Pembatasan mobilitas tersebut dilakukan Polda Metro Jaya pada pukul 21.00-04.00 WIB di 10 ruas jalan yang kerap terjadi pelanggaran protokol kesehatan dalam bentuk kerumunan karena adanya kafe, bar, dan restoran yang buka di luar jam yang diperkenankan.
BACA JUGA:
Lalu, DKI juga punya pertimbangan lain kenapa tidak mengupayakan untuk menerapkan lockdown.

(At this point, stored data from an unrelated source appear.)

(* ===== verification/StoreRead.v ===== *)
(** * Reading the store: pages and statistics

    The listing operations sort what a map iteration yields, so their answers
    must not depend on the iteration order; and consecutive pages must tile
    the whole list. *)

From stdpp Require Import base list gmap strings sorting.
From Stdlib Require Import ZArith Lia Ascii.
From Corelib Require Import SpecFloat.
From S2P Require Import Prelude GoNum GoStrings NetworkPolicy Egress Domain History Store StoreInv Sample.
#[local] Open Scope string_scope.
#[local] Open Scope list_scope.
#[local] Open Scope Z_scope.

(** ** Orders by a time and then an identifier *)

Section key_cmp.
Context {A : Type} (t : A → Z) (id : A → string).

Definition key_cmp (a b : A) : Z :=
  if t a =? t b then compareString (id a) (id b) else if t a <? t b then -1 else 1.

Lemma key_cmp_le a b : cmp_le key_cmp a b ↔ t a < t b ∨ (t a = t b ∧ compareString (id a) (id b) <= 0).
Proof.
  unfold cmp_le, key_cmp. destruct (Z.eqb_spec (t a) (t b)); [lia|].
  destruct (Z.ltb_spec (t a) (t b)); lia.
Qed.

#[export] Instance key_cmp_good : GoodCmp key_cmp.
Proof.
  split.
  - intros a b. rewrite !key_cmp_le, (compareString_antisym (id a) (id b)). lia.
  - intros a b c. rewrite !key_cmp_le. intros [?|[? Hab]] [?|[? Hbc]]; try lia.
    right. split; [lia|]. by eapply compareString_trans.
Qed.

Lemma key_cmp_antisym a b : cmp_le key_cmp a b → cmp_le key_cmp b a → id a = id b.
Proof.
  rewrite !key_cmp_le, (compareString_antisym (id a) (id b)). intros H1 H2.
  apply compareString_eq. lia.
Qed.
End key_cmp.

Lemma compare_created_asc_key : compare_created_asc = key_cmp mon_CreatedAt mon_ID.
Proof. done. Qed.

Lemma compare_checked_desc_key a b : compare_checked_desc a b = key_cmp (λ r, - rec_CheckedAt r) rec_ID a b.
Proof.
  unfold compare_checked_desc, key_cmp, TimeEqual, After.
  destruct (Z.eqb_spec (rec_CheckedAt a) (rec_CheckedAt b)), (Z.eqb_spec (- rec_CheckedAt a) (- rec_CheckedAt b));
    try lia; try done.
  destruct (Z.ltb_spec (rec_CheckedAt b) (rec_CheckedAt a)), (Z.ltb_spec (- rec_CheckedAt a) (- rec_CheckedAt b)); lia.
Qed.

Lemma compare_incidents_desc_key a b : compare_incidents_desc a b = key_cmp (λ i, - inc_CreatedAt i) inc_ID a b.
Proof.
  unfold compare_incidents_desc, key_cmp, TimeEqual, After.
  destruct (Z.eqb_spec (inc_CreatedAt a) (inc_CreatedAt b)), (Z.eqb_spec (- inc_CreatedAt a) (- inc_CreatedAt b));
    try lia; try done.
  destruct (Z.ltb_spec (inc_CreatedAt b) (inc_CreatedAt a)), (Z.ltb_spec (- inc_CreatedAt a) (- inc_CreatedAt b)); lia.
Qed.

(** A comparison that agrees with a good one is good. *)
Lemma good_cmp_ext {A} (c1 c2 : A → A → Z) : (∀ a b, c1 a b = c2 a b) → GoodCmp c2 → GoodCmp c1.
Proof.
  intros He [Ht Htr]. split.
  - intros a b. unfold cmp_le. rewrite !He. apply Ht.
  - intros a b c. unfold cmp_le. rewrite !He. apply Htr.
Qed.

#[export] Instance compare_created_asc_good : GoodCmp compare_created_asc.
Proof. eapply good_cmp_ext; [|apply key_cmp_good]. reflexivity. Qed.
#[export] Instance compare_checked_desc_good : GoodCmp compare_checked_desc.
Proof. eapply good_cmp_ext; [apply compare_checked_desc_key|apply key_cmp_good]. Qed.
#[export] Instance compare_incidents_desc_good : GoodCmp compare_incidents_desc.
Proof. eapply good_cmp_ext; [apply compare_incidents_desc_key|apply key_cmp_good]. Qed.

(** ** Pages *)

(** The requests the API lets through. *)
Definition page_ok (offset limit : Z) : Prop := 0 <= offset ∧ 0 <= limit ∧ offset + limit <= max_int64.

Lemma page_eq {A} (l : list A) offset limit :
  page_ok offset limit → page l offset limit = Some (take (Z.to_nat limit) (drop (Z.to_nat offset) l)).
Proof.
  intros (Ho & Hl & Hs). unfold page.
  destruct (Z.ltb_spec (Z.of_nat (length l)) offset).
  { rewrite drop_ge by lia. by rewrite take_nil. }
  rewrite wrap64_id by (unfold in_int64, two63, max_int64 in *; lia).
  rewrite (proj2 (Z.leb_le 0 offset)), (proj2 (Z.leb_le offset _)) by lia. cbn [andb]. f_equal.
  destruct (Z.le_gt_cases (offset + limit) (Z.of_nat (length l))).
  - rewrite Z.min_l by lia. by replace (offset + limit - offset) with limit by lia.
  - rewrite Z.min_r by lia. rewrite !take_ge; [done|rewrite length_drop; lia..].
Qed.

Lemma page_tiles {A} (l : list A) (n m k : nat) :
  take m (drop n l) ++ take k (drop (n + m) l) = take (m + k) (drop n l).
Proof. rewrite <- drop_drop. generalize (drop n l) as l'. intros l'. by rewrite <- take_take_drop. Qed.

Lemma map_range_values_perm {V} (R1 R2 : MapRange) (m : gmap string V) :
  (map_range (MapRange:=R1) m).*2 ≡ₚ (map_range (MapRange:=R2) m).*2.
Proof. by rewrite !map_range_perm. Qed.

Lemma filter_perm {A} (f : A → bool) (l1 l2 : list A) : l1 ≡ₚ l2 → List.filter f l1 ≡ₚ List.filter f l2.
Proof.
  induction 1 as [|x l1 l2 _ IH|x y l|l1 l2 l3 _ IH1 _ IH2]; cbn.
  - done.
  - destruct (f x); [by constructor|done].
  - destruct (f x), (f y); try done. by constructor.
  - by etrans.
Qed.

(** The whole listing that the pages are cut from. *)
Definition all_monitors `{!MapRange} (s : MonitorStore) : list Monitor :=
  SortFunc compare_created_asc (map_range (byID s)).*2.
Definition all_incidents `{!MapRange} (s : MonitorStore) (status : string) : list Incident :=
  SortFunc compare_incidents_desc (List.filter (incident_selected status) (map_range (incidents s)).*2).

(** Listing monitors is deterministic and pages tile: whatever order the
    map iteration takes, the listing is the same sorted enumeration of every
    stored monitor, each once; a page is its segment; two consecutive pages
    join to one; and no admissible page panics. *)
Lemma List_pages `{!Unicode, !URLParser, R1 : !MapRange} (R2 : MapRange) (p : NetworkPolicy) (s : MonitorStore) offset limit limit2 :
  reachable p s → page_ok offset limit → page_ok (offset + limit) limit2 → page_ok offset (limit + limit2) →
  let all := all_monitors s in
  NoDup all ∧ StronglySorted (cmp_le compare_created_asc) all ∧ (∀ m, m ∈ all ↔ ∃ id, byID s !! id = Some m)
  ∧ @List_ R2 s offset limit
    = Some (take (Z.to_nat limit) (drop (Z.to_nat offset) all), Z.of_nat (size (byID s)))
  ∧ ∃ first second, List_ s offset limit = Some (first, Count s)
      ∧ List_ s (offset + limit) limit2 = Some (second, Count s)
      ∧ List_ s offset (limit + limit2) = Some (first ++ second, Count s).
Proof.
  intros Hs%reachable_wf P1 P2 P3 all.
  assert (∀ x y, x ∈ (map_range (byID s)).*2 → y ∈ (map_range (byID s)).*2 →
    cmp_le compare_created_asc x y → cmp_le compare_created_asc y x → x = y) as Ha.
  { intros x y Hx%monitors_current Hy%monitors_current Hxy Hyx; [|done..].
    rewrite compare_created_asc_key in Hxy, Hyx. pose proof (key_cmp_antisym _ _ _ _ Hxy Hyx). congruence. }
  assert (@all_monitors R2 s = all) as Hdet.
  { unfold all, all_monitors. apply SortFunc_perm; [apply _|apply map_range_values_perm|done]. }
  assert (∀ R : MapRange, length (@all_monitors R s) = size (byID s)) as Hlen.
  { intros R. unfold all_monitors. by rewrite length_SortFunc, length_fmap, length_map_range. }
  assert (∀ o l, page_ok o l → List_ s o l = Some (take (Z.to_nat l) (drop (Z.to_nat o) all), Count s)) as Hpage.
  { intros o l Hok. unfold List_. fold (all_monitors s). cbn zeta. rewrite page_eq by done. cbn. by rewrite Hlen. }
  split_and!.
  - unfold all, all_monitors. rewrite SortFunc_Permutation. apply (NoDup_fmap_1 mon_ID), monitors_ids_NoDup, Hs.
  - apply SortFunc_sorted, _.
  - intros m. unfold all, all_monitors. by rewrite elem_of_SortFunc, elem_of_map_range_values.
  - unfold List_. fold (@all_monitors R2 s). cbn zeta. rewrite page_eq by done. cbn. by rewrite Hlen, Hdet.
  - eexists _, _. split; [by apply Hpage|]. split; [by apply Hpage|]. rewrite Hpage by done.
    destruct P1 as (? & ? & ?), P2 as (? & ? & ?). rewrite !Z2Nat.inj_add by lia. by rewrite page_tiles.
Qed.

Lemma List_pages_witness :
  page_ok 0 1 ∧ ∃ first second, List_ (sample 5) 0 1 = Some (first, Count (sample 5))
    ∧ List_ (sample 5) (0 + 1) 1 = Some (second, Count (sample 5))
    ∧ List_ (sample 5) 0 (1 + 1) = Some (first ++ second, Count (sample 5)).
Proof.
  split; [vm_compute; split_and!; discriminate|].
  refine (proj2 (proj2 (proj2 (proj2 (List_pages list_order default_policy (sample 5) 0 1 1 (sample_reachable 5) _ _ _)))));
    vm_compute; split_and!; discriminate.
Defined.

(** Listing incidents gives, whatever the iteration order, the page of the
    incidents with the requested status (all of them for an empty status),
    newest first; and the total it reports is their number. *)
Lemma ListIncidents_pages `{!Unicode, !URLParser, R1 : !MapRange} (R2 : MapRange) (p : NetworkPolicy) (s : MonitorStore) status offset limit :
  reachable p s → page_ok offset limit →
  let all := all_incidents s status in
  NoDup all ∧ StronglySorted (cmp_le compare_incidents_desc) all
  ∧ (∀ i, i ∈ all ↔ (∃ id, incidents s !! id = Some i) ∧ (status = "" ∨ incident_status_string (inc_Status i) = status))
  ∧ @ListIncidents R2 s status offset limit
    = Some (take (Z.to_nat limit) (drop (Z.to_nat offset) all), Z.of_nat (length all)).
Proof.
  intros Hs%reachable_wf Hok all.
  assert (∀ i, i ∈ (map_range (incidents s)).*2 → incidents s !! inc_ID i = Some i) as Hcur.
  { intros i [id Hi]%elem_of_map_range_values. by destruct (tw_entry _ _ _ _ _ _ _ _ _ (sw_incidents s Hs) _ _ Hi) as [-> _]. }
  assert (@all_incidents R2 s status = all) as Hdet.
  { unfold all, all_incidents. apply SortFunc_perm; [apply _|apply filter_perm, map_range_values_perm|].
    intros x y [Hx%Hcur _]%elem_of_filter_bool [Hy%Hcur _]%elem_of_filter_bool Hxy Hyx.
    unfold cmp_le in Hxy, Hyx. rewrite compare_incidents_desc_key in Hxy, Hyx.
    pose proof (key_cmp_antisym _ _ _ _ Hxy Hyx). congruence. }
  split_and!.
  - unfold all, all_incidents. rewrite SortFunc_Permutation. apply (NoDup_fmap_1 inc_ID), NoDup_fmap_filter.
    rewrite map_range_ids; [apply NoDup_map_range_keys|].
    intros id i Hi. by apply (tw_entry _ _ _ _ _ _ _ _ _ (sw_incidents s Hs)) in Hi as [? _].
  - apply SortFunc_sorted, _.
  - intros i. unfold all, all_incidents, incident_selected.
    rewrite elem_of_SortFunc, elem_of_filter_bool, elem_of_map_range_values, orb_true_iff, !String.eqb_eq. done.
  - unfold ListIncidents. fold (@all_incidents R2 s status). cbn zeta. rewrite page_eq by done. cbn. by rewrite Hdet.
Qed.

Lemma ListIncidents_pages_witness :
  page_ok 0 20 ∧ ListIncidents (sample 5) "open" 0 20 = Some (take 20 (drop 0 (all_incidents (sample 5) "open")), 1).
Proof.
  split; [vm_compute; split_and!; discriminate|].
  exact (proj2 (proj2 (proj2 (ListIncidents_pages list_order default_policy (sample 5) "open" 0 20 (sample_reachable 5)
    ltac:(vm_compute; split_and!; discriminate))))).
Defined.

(** ** Statistics *)

Lemma stats_loop_spec records ok failed latency :
  stats_loop records (ok, failed, latency)
  = (ok + Z.of_nat (length (List.filter rec_Success records)),
     failed + Z.of_nat (length (List.filter (λ r, negb (rec_Success r)) records)),
     foldl (λ acc r, wrap64 (acc + rec_LatencyMS r)) latency records).
Proof.
  revert ok failed latency. induction records as [|r rest IH]; intros ok failed latency; cbn [stats_loop].
  - cbn. f_equal. f_equal; lia.
  - destruct (rec_Success r) eqn:Hr; rewrite IH; cbn [List.filter]; rewrite Hr; cbn [negb length foldl];
      do 2 f_equal; lia.
Qed.

Lemma length_filter_rev {A} (f : A → bool) (l : list A) : length (List.filter f (rev l)) = length (List.filter f l).
Proof. by rewrite List.filter_rev, List.length_rev. Qed.

Lemma filter_negb_length {A} (f : A → bool) (l : list A) :
  (length (List.filter f l) + length (List.filter (λ x, negb (f x)) l))%nat = length l.
Proof. induction l as [|x l IH]; cbn; [done|]. destruct (f x); cbn; lia. Qed.

(** Sums of latencies that fit do not wrap. *)
Lemma latency_sum l acc :
  Forall (λ r, 0 <= rec_LatencyMS r <= 3600000) l → 0 <= acc → acc + 3600000 * Z.of_nat (length l) <= max_int64 →
  foldl (λ acc r, wrap64 (acc + rec_LatencyMS r)) acc l = foldl (λ acc r, acc + rec_LatencyMS r) acc l.
Proof.
  intros Hl. revert acc. induction Hl as [|r l Hr _ IH]; intros acc Hacc Hsum; cbn; [done|]. cbn [length] in Hsum.
  rewrite wrap64_id by (unfold in_int64, two63, max_int64 in *; lia). apply IH; lia.
Qed.

Definition sum_latency (l : list CheckRecord) : Z := foldl (λ acc r, acc + rec_LatencyMS r) 0 l.

Lemma sum_latency_rev l acc :
  foldl (λ acc r, acc + rec_LatencyMS r) acc (rev l) = acc + sum_latency l.
Proof.
  unfold sum_latency. revert acc. induction l as [|r l IH]; intros acc; cbn [rev]; [cbn; lia|].
  rewrite foldl_app, IH. cbn. assert (∀ a k, foldl (λ acc r, acc + rec_LatencyMS r) (a + k) l
    = foldl (λ acc r, acc + rec_LatencyMS r) a l + k) as Hshift.
  { clear. induction l as [|x l IH]; intros a k; cbn; [done|]. rewrite <- IH. f_equal. lia. }
  rewrite (Hshift 0 (rec_LatencyMS r)). lia.
Qed.

(** A monitor's statistics are those of its retained results: the totals
    add up, the average is taken over the exact latency sum (it cannot
    overflow with latencies of up to an hour), and the number of consecutive
    failures is the open incident's failure count, or 0 without one. *)
Lemma Stats_consistent `{!Unicode, !URLParser, !MapRange} (p : NetworkPolicy) (s : MonitorStore) id st l :
  reachable p s → Stats s id = Ok st → l = default [] (checks s !! id) →
  Forall (λ r, 0 <= rec_LatencyMS r <= 3600000) l →
  0 <= st_ChecksTotal st <= 500 ∧ st_ChecksTotal st = Z.of_nat (length l)
  ∧ st_SuccessfulChecks st + st_FailedChecks st = st_ChecksTotal st
  ∧ st_SuccessfulChecks st = Z.of_nat (length (List.filter rec_Success l))
  ∧ (l ≠ [] → st_AverageLatencyMS st = float64_div (float64_of (sum_latency l)) (float64_of (st_ChecksTotal st))
     ∧ st_UptimePercent st = uptime_percent (st_SuccessfulChecks st) (st_ChecksTotal st)
     ∧ st_ConsecutiveFailure st =
       match openIncidentByMonitor s !! id ≫= λ i, incidents s !! i with Some inc => inc_FailureCount inc | None => 0 end).
Proof.
  intros Hs%reachable_wf Hst -> Hl. unfold Stats in Hst. destruct (byID s !! id) as [m|]; [|done].
  set (l := default [] (checks s !! id)) in *.
  assert (Z.of_nat (length l) <= 500) as H500.
  { unfold l. destruct (checks s !! id) as [l0|] eqn:Hc; [|done]. by apply (sw_checks _ Hs) in Hc as (_ & ? & _). }
  destruct (Z.eqb_spec (Z.of_nat (length l)) 0) as [Hz|Hz].
  { injection Hst as <-. cbn. destruct l; [|done]. cbn. split_and!; try lia; done. }
  rewrite stats_loop_spec, latency_sum, sum_latency_rev, !length_filter_rev in Hst;
    [|by apply Forall_rev|lia|rewrite List.length_rev; unfold max_int64; lia].
  injection Hst as <-. cbn -[float64_of float64_div].
  pose proof (filter_negb_length rec_Success l). split_and!; try lia.
  intros _. split; [done|]. split; [done|].
  destruct (openIncidentByMonitor s !! id) as [i|] eqn:Ho; [|done].
  destruct (open_incident _ _ _ Hs Ho) as (inc & Hi & _). cbn. by rewrite Hi.
Qed.

Lemma Stats_consistent_witness :
  ∃ st, Stats (sample 5) sample_monitor = Ok st ∧ 0 <= st_ChecksTotal st <= 500.
Proof.
  eexists. split; [vm_compute; reflexivity|].
  refine (proj1 (Stats_consistent default_policy (sample 5) sample_monitor _ _ (sample_reachable 5) _ eq_refl _)).
  - vm_compute. reflexivity.
  - apply (bool_decide_unpack _). vm_compute. exact I.
Defined.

Di tengah dorongan lockdown, Badan Pendapatan Daerah (Bapenda) DKI mengakui APBD DKI tak cukup untuk biayai kebutuhan masyarakat jika lockdown diterapkan.
Berdasarkan hitungan kasar, dana sebesar Rp11.083.768.944.847 yang didapatkan dari pendapatan pajak dan retribusi daerah hingga triwulan dua tahun 2021.
Jika ditambah dana penanggulangan COVID-19 yang dimiliki DKI sekitar Rp5 triliun, masih belum mencukupi untuk biaya makan selama sebulan untuk 10,56 juta penduduk DKI.
Karena untuk memenuhi kebutuhan makan penduduk Jakarta, dengan perkiraan satu kali makan sebesar Rp20 ribu, membutuhkan biaya sekitar Rp19 triliun. Itupun belum termasuk biaya penunjang lainnya untuk listrik dan air serta penduduk non KTP DKI yang berada di Ibu Kota.
Kondisi keuangan DKI Jakarta dalam kondisi yang tidak baik mengingat saat ini penerimaan dari sektor-sektor usaha yang jadi obyek pajak daerah tidak dimungkinkan ditarik secara maksimal.
"Jadi kalau ditanya apa uang ada, ya ada, tetapi cukup atau tidak cukupnya saya tidak bisa komentar karena besaran kebutuhannya saya tidak tahu. Karena untuk kebutuhan belanja tersebut, berada pada Badan Perencanaan Pembangunan Daerah (Bappeda) DKI Jakarta yang memiliki fungsi untuk itu," kata Sekretaris Bapenda DKI Jakarta Pilar Hendrani.